Le Pérou accueillera le pape François du 18 au 21 janvier 2018. Au cours de cette visite apostolique, le pontife se rendra à Lima, la capitale, à Puerto Maldonado, dans la forêt amazonienne, et à Trujillo, importante ville portuaire. A l’approche de ce voyage, I.MEDIA a interrogé Mgr Alfredo Vizcarra, vicaire apostolique de Jaén, dans la région nord-amazonienne. Il relève que l’Eglise reste une des institutions les plus crédibles dans le pays.

Quelle est la situation de l’Eglise au Pérou?
Mgr Alfredo Vizcarra: De manière générale, le sentiment religieux est profond dans les consciences  péruviennes: toute la réalité est habitée par un Dieu bon et prévoyant, qui se soucie des nécessiteux et qui fait justice. L’identification à l’Église, elle, s’effrite: non par tant pour le nombre de baptisés, qui ne décline pas, que concernant la pratique des autres sacrements. Ainsi, le nombre de mariages a considérablement diminué, tout comme la participation à l’eucharistie dominicale. Le nombre de prêtres est insuffisant, notamment dans les territoires très reculés. Situation aggravée par la diminution des vocations – vie consacrée et prêtrise. Mais nous ne sommes pas pour autant confrontés à un phénomène de laïcisation. La plupart des Péruviens restent religieux, avec une certaine persistance des croyances ancestrales précoloniales, à côté du christianisme des missionnaires espagnols. Cela dit, ces pratiques de religiosité populaire subissent aussi l’influence de la modernité. La mentalité commerciale les envahit, elles deviennent des activités plus folkloriques.

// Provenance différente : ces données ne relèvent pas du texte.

(** A table is untouched by what happens in the page of a table that is not
    above it. *)
Lemma table_kept g g' st p q t u : ghost g st → table_of roots g c p t → table_of roots g c q u →
  ¬ (p `prefix_of` q ∧ p ≠ q) → (∀ x, in_page t x = false → g' x = g x) → table_of roots g' c q u.
Proof.
  intros Hg Ht Hu Hnp Hout. destruct Hu as (H1 & H2 & H3). split_and!; [done..|]. rewrite <- H3.
  apply tbl_same. intros q' i w Hpre Hw. assert (Hq' : upath (q' ++ [i])) by (by eapply upath_prefix).
  destruct (upath_snoc _ _ Hq') as (Hu' & _ & Hi). apply Hout.
  apply (other_table g st p q' t w i Hg Ht); [by split_and!| |done]. intros ->. apply Hnp. split.
  - etrans; [by apply prefix_app_r|done].
  - intros ->. apply prefix_length in Hpre. rewrite length_app in Hpre. simpl in Hpre. lia.
Qed.

(** A page table with its leaves. *)
Lemma destroy_leaves g st pi di pt : 4 ≤ pi < 16 → 0 ≤ di < 512 →
  ghost g st → agree g st pt → table_of roots g c [0; pi; di] pt →
  ∃ g1, pt_done g st [0; pi; di] pt (0 + Z.of_nat 512) (zfor 512 0 (λ ti s, destroy_leaf pi di ti pt s) st) g1.
Proof.
  intros Hpi Hdi Hg Hag Hpt. apply (zfor_inv (λ ti s, ∃ g1, pt_done g st [0; pi; di] pt ti s g1)).
  - exists g. constructor; try done. intros f. unfold pt_names. simpl. by rewrite drop_n_0.
  - intros ti s Hti [g1 H1]. by apply (destroy_leaf_step g st pi di ti pt s g1 Hpi Hdi ltac:(lia) Hg Hag).
Qed.

(** The state after table [pt] below slot [di] of [pdt] is given back. *)
Record pt_freed (g : Z → Z) (st : state) (pdt di pt : Z) (st' : state) (g' : Z → Z) : Prop := {
  pf_inv : ghost g' st';
  pf_mem : vmem st' = vmem st;
  pf_kept : kept st st';
  pf_out : ∀ x, in_page pt x = false → x ≠ slot pdt di → g' x = g x;
  pf_slot : g' (slot pdt di) = 0;
  pf_free : fa_ref (vfr st') pt = 0;
  pf_refs : ∀ f, f ≠ pt → fa_ref (vfr st') f = drop_n (fa_ref (vfr st) f) (pt_names g pt f 512)
}.

Lemma free_pt g st pi di pt pdt st1 g1 :
  ghost g st → table_of roots g c [0; pi] pdt → table_of roots g c [0; pi; di] pt →
  pt_done g st [0; pi; di] pt (0 + Z.of_nat 512) st1 g1 →
  pt_freed g st pdt di pt (pmm_free st1 pt) (wr g1 (slot pdt di) 0).
Proof.
  intros Hg Hpdt Hpt [I1 M1 K1 T1 O1 _ R1].
  assert (Hpdt1 : table_of roots g1 c [0; pi] pdt).
  { apply (table_kept g g1 st [0; pi; di] [0; pi] pt pdt); try done. intros [Hp _]. apply prefix_length in Hp. simpl in Hp. lia. }
  destruct (free_table roots (set_mem st1 g1) c [0; pi] pdt di pt I1 Hpdt1 T1) as [I2 R2].
  constructor.
  - exact I2.
  - exact M1.
  - exact K1.
  - intros x Hx Hne. unfold wr. destruct (Z.eqb_spec x (slot pdt di)); [done|]. by apply O1.
  - unfold wr. by rewrite Z.eqb_refl.
  - etrans; [apply R2|]. by rewrite Z.eqb_refl.
  - intros f Hf. etrans; [apply R2|]. destruct (Z.eqb_spec f pt); [done|]. exact (R1 f).
Qed.

Lemma destroy_pt g st pi di pt pdt : 4 ≤ pi < 16 → 0 ≤ di < 512 →
  ghost g st → agree g st pt → table_of roots g c [0; pi] pdt → table_of roots g c [0; pi; di] pt →
  ∃ g', pt_freed g st pdt di pt (pmm_free (zfor 512 0 (λ ti s, destroy_leaf pi di ti pt s) st) pt) g'.
Proof.
  intros Hpi Hdi Hg Hag Hpdt Hpt. destruct (destroy_leaves g st pi di pt Hpi Hdi Hg Hag Hpt) as (g1 & H1).
  eexists. exact (free_pt g st pi di pt pdt _ g1 Hg Hpdt Hpt H1).
Qed.

(** ** One page directory *)

(** How many of the [n] pages from [base] on name [f]. *)
Definition win_names (g : Z → Z) (f base n : Z) : Z := zcount (λ k, names (leaf g c (base + k)) f) (Z.to_nat n).

Lemma win_names_pos g f base n : 0 ≤ win_names g f base n.
Proof. apply zcount_bound. Qed.

Lemma win_names_add g f base n k : 0 ≤ n → 0 ≤ k →
  win_names g f base (n + k) = win_names g f base n + win_names g f (base + n) k.
Proof.
  intros Hn Hk. unfold win_names. rewrite Z2Nat.inj_add by done. rewrite zcount_add. f_equal.
  apply zcount_ext. intros i _. rewrite Z2Nat.id by done. by rewrite Z.add_assoc.
Qed.

Lemma win_names_exists g f base n : win_names g f base n ≠ 0 → ∃ k, 0 ≤ k < n ∧ names (leaf g c (base + k)) f = true.
Proof. intros (k & Hk & Hn)%zcount_exists. exists k. split; [lia|done]. Qed.

Lemma win_names_none g f base n : (∀ k, 0 ≤ k < n → leaf g c (base + k) = 0) → win_names g f base n = 0.
Proof. intros H. apply zcount_none. intros i Hi. rewrite H by lia. done. Qed.

Lemma win_names_pt g f pi di pt : 4 ≤ pi < 16 → 0 ≤ di < 512 → table_of roots g c [0; pi; di] pt →
  win_names g f (page_of_indices pi di 0) 512 = pt_names g pt f 512.
Proof.
  intros Hpi Hdi (_ & _ & Ht). unfold win_names, pt_names. apply zcount_ext. intros j Hj.
  destruct (window_path pi di j Hpi Hdi ltac:(lia)) as (_ & _ & Hp & Hm & _).
  replace (page_of_indices pi di 0 + j) with (page_of_indices pi di j) by (unfold page_of_indices; lia).
  unfold leaf. by rewrite Hp, Hm, Ht.
Qed.

Record pdt_done (g : Z → Z) (st : state) (pi pdt di : Z) (st' : state) (g' : Z → Z) : Prop := {
  qd_inv : ghost g' st';
  qd_mem : vmem st' = vmem st;
  qd_kept : kept st st';
  qd_table : table_of roots g' c [0; pi] pdt;
  qd_out : ∀ x, in_page pdt x = false → (∀ j pt, 0 ≤ j < di → table_of roots g c [0; pi; j] pt → in_page pt x = false) → g' x = g x;
  qd_todo : ∀ j, di ≤ j < 512 → g' (slot pdt j) = g (slot pdt j);
  qd_free : ∀ j pt, 0 ≤ j < di → table_of roots g c [0; pi; j] pt → fa_ref (vfr st') pt = 0;
  qd_refs : ∀ f, (∀ j pt, 0 ≤ j < di → table_of roots g c [0; pi; j] pt → f ≠ pt) →
    fa_ref (vfr st') f = drop_n (fa_ref (vfr st) f) (win_names g f (page_of_indices pi 0 0) (di * 512))
}.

Quelle est perception de l’Eglise par la société péruvienne?
L’Eglise continue d’être l’une des institutions les plus crédibles, pour sa présence au milieu des gens, accompagnant leurs difficultés, la vulnérabilité. Sa présence dans l’éducation continue notamment d’être très appréciée, ainsi que dans de nombreux projets de développement. Bien que nous ayons également été touchés par certains scandales, ceux-ci n’ont pas affecté la reconnaissance envers l’Eglise. Toutefois, les progrès économiques du Pérou au cours des dernières décennies, la mondialisation et le consumérisme extrême, ont affaibli l’esprit communautaire et la solidarité.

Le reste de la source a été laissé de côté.